(Saved entries)
◇ ◇ ◇ ◇
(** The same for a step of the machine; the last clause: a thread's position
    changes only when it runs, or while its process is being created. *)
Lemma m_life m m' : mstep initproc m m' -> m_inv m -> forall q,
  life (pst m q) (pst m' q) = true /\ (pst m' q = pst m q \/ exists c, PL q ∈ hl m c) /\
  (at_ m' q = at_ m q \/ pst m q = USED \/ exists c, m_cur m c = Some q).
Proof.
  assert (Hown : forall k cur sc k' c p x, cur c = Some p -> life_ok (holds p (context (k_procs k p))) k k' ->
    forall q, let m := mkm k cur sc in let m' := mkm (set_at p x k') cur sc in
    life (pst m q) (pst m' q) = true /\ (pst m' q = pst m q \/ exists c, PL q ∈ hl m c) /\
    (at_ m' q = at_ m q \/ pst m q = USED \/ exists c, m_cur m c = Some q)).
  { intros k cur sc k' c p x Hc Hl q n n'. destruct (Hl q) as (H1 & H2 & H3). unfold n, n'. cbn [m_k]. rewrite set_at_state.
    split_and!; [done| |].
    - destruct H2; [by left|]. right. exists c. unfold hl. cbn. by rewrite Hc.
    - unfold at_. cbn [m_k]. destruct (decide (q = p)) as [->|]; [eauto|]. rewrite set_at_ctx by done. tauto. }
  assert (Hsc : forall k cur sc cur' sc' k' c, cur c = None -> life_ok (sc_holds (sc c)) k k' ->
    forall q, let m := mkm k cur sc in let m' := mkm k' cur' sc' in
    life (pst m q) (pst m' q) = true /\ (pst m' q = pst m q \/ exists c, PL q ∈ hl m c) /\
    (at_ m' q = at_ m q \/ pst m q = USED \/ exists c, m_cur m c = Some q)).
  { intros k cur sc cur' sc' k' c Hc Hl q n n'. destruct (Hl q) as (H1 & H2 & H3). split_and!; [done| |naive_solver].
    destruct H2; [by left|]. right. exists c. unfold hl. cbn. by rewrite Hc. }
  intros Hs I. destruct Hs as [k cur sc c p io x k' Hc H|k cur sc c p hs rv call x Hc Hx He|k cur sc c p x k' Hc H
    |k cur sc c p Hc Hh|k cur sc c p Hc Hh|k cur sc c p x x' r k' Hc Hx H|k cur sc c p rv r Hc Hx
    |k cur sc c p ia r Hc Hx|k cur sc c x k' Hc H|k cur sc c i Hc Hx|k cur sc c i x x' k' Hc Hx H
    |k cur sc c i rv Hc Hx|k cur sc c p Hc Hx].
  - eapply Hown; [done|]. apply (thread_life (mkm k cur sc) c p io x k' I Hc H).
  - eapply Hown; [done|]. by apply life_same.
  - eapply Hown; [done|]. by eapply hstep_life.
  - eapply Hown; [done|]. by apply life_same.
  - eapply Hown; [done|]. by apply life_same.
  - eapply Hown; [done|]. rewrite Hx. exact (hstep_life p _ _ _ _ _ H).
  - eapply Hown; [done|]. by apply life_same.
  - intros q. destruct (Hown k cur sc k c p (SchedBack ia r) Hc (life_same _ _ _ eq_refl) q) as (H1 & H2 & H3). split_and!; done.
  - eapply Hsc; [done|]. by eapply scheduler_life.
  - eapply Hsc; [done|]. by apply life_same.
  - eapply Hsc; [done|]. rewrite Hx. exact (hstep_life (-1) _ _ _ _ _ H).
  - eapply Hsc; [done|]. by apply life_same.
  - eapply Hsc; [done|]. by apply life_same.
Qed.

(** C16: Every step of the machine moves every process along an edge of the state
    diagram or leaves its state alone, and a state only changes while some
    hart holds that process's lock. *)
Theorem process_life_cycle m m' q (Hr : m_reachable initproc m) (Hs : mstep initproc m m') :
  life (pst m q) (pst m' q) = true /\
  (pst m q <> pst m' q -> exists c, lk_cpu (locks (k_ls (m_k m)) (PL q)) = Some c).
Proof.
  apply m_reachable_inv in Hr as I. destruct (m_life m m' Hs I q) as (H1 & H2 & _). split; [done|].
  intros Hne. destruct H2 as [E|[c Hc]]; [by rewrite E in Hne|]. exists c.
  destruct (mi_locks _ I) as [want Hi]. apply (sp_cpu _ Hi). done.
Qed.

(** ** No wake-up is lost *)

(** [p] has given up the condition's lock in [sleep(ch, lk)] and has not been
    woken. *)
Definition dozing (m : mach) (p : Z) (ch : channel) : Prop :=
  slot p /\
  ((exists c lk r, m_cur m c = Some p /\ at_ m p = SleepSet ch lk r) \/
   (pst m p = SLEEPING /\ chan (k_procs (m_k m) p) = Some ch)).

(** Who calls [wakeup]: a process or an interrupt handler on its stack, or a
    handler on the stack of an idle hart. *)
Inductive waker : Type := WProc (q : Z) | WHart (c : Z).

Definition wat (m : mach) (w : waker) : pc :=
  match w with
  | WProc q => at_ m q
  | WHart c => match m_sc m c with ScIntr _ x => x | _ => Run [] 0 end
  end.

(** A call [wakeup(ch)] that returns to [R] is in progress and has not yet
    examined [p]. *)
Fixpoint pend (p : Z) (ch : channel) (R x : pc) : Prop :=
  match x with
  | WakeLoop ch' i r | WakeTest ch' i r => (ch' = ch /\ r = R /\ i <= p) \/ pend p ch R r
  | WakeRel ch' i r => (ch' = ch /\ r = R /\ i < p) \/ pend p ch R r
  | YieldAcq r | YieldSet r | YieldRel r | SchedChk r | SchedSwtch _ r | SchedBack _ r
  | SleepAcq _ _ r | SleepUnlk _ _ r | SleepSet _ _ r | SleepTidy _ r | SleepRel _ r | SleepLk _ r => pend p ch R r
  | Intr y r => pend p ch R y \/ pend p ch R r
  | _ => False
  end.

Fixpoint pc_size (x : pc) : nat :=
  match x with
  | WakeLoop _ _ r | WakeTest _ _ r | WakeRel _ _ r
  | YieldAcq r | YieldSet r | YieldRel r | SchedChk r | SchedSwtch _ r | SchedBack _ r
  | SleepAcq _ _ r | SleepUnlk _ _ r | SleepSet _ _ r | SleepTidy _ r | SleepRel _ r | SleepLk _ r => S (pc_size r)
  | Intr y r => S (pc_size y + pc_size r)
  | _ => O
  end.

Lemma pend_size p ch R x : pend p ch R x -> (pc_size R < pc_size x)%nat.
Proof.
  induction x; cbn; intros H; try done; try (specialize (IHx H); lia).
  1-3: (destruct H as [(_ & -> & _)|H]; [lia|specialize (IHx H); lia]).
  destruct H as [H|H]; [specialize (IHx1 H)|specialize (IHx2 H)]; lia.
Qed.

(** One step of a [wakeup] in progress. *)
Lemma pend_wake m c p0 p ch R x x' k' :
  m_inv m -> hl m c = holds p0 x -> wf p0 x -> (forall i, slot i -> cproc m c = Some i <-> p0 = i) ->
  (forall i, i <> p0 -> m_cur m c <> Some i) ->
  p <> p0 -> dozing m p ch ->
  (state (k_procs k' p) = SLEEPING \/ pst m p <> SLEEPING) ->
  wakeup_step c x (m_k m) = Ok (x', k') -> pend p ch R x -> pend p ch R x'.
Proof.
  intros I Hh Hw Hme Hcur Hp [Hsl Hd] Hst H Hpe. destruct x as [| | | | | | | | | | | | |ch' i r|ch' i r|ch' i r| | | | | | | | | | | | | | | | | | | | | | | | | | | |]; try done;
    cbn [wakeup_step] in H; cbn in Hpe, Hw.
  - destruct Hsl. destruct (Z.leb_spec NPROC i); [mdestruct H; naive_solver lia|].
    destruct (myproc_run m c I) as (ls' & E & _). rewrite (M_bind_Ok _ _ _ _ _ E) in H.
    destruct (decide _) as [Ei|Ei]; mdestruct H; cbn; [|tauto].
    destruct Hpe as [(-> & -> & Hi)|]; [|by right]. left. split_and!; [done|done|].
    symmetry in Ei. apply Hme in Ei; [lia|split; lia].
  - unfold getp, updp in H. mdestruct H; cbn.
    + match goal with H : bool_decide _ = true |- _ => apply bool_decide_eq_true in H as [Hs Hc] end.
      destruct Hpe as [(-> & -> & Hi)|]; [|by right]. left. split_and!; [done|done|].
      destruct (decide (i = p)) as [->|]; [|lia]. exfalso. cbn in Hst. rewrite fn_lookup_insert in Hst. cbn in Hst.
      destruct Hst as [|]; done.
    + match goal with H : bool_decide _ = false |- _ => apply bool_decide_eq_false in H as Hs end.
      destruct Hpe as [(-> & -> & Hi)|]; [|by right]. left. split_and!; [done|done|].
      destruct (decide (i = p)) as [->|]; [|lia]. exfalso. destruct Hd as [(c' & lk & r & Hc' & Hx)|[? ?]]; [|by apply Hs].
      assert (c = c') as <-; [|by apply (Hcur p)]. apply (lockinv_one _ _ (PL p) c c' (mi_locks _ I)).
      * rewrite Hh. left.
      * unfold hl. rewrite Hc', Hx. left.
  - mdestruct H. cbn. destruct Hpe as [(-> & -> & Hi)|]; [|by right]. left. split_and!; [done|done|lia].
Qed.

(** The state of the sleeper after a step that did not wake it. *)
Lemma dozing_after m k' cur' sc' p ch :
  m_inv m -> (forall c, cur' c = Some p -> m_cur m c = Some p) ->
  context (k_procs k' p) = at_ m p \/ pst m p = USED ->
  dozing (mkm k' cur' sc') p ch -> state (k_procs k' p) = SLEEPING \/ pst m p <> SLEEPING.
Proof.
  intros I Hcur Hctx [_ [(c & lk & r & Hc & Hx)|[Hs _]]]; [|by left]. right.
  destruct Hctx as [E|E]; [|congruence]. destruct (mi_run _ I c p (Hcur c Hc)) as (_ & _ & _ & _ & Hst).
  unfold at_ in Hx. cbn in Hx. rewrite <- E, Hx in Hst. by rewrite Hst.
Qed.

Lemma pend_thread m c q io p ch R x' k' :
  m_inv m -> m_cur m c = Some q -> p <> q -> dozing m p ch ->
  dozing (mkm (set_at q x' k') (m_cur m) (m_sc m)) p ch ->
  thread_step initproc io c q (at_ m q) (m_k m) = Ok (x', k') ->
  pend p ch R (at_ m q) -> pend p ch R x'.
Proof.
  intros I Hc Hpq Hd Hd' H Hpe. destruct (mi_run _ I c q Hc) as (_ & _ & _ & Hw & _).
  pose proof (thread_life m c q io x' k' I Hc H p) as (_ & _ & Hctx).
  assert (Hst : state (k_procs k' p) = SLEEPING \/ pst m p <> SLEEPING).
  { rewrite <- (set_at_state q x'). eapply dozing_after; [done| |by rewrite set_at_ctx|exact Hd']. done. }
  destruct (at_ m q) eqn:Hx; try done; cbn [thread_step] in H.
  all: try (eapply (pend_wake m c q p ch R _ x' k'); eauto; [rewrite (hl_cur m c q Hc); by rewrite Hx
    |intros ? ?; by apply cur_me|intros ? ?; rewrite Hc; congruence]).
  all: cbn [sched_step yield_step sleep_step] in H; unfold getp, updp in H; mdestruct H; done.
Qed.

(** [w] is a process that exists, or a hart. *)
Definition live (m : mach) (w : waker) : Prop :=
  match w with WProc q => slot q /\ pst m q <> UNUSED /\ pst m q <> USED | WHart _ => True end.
◇ ◇ ◇ ◇
Above are the records; from them, give again exactly the lines from the one containing "WakeRel _ _ r" through the one containing "Lemma pend_wake m", both included.

### ANSWER TO THE PROBLEM
  | WakeLoop _ _ r | WakeTest _ _ r | WakeRel _ _ r
  | YieldAcq r | YieldSet r | YieldRel r | SchedChk r | SchedSwtch _ r | SchedBack _ r
  | SleepAcq _ _ r | SleepUnlk _ _ r | SleepSet _ _ r | SleepTidy _ r | SleepRel _ r | SleepLk _ r => S (pc_size r)
  | Intr y r => S (pc_size y + pc_size r)
  | _ => O
  end.

Lemma pend_size p ch R x : pend p ch R x -> (pc_size R < pc_size x)%nat.
Proof.
  induction x; cbn; intros H; try done; try (specialize (IHx H); lia).
  1-3: (destruct H as [(_ & -> & _)|H]; [lia|specialize (IHx H); lia]).
  destruct H as [H|H]; [specialize (IHx1 H)|specialize (IHx2 H)]; lia.
Qed.

(** One step of a [wakeup] in progress. *)
Lemma pend_wake m c p0 p ch R x x' k' :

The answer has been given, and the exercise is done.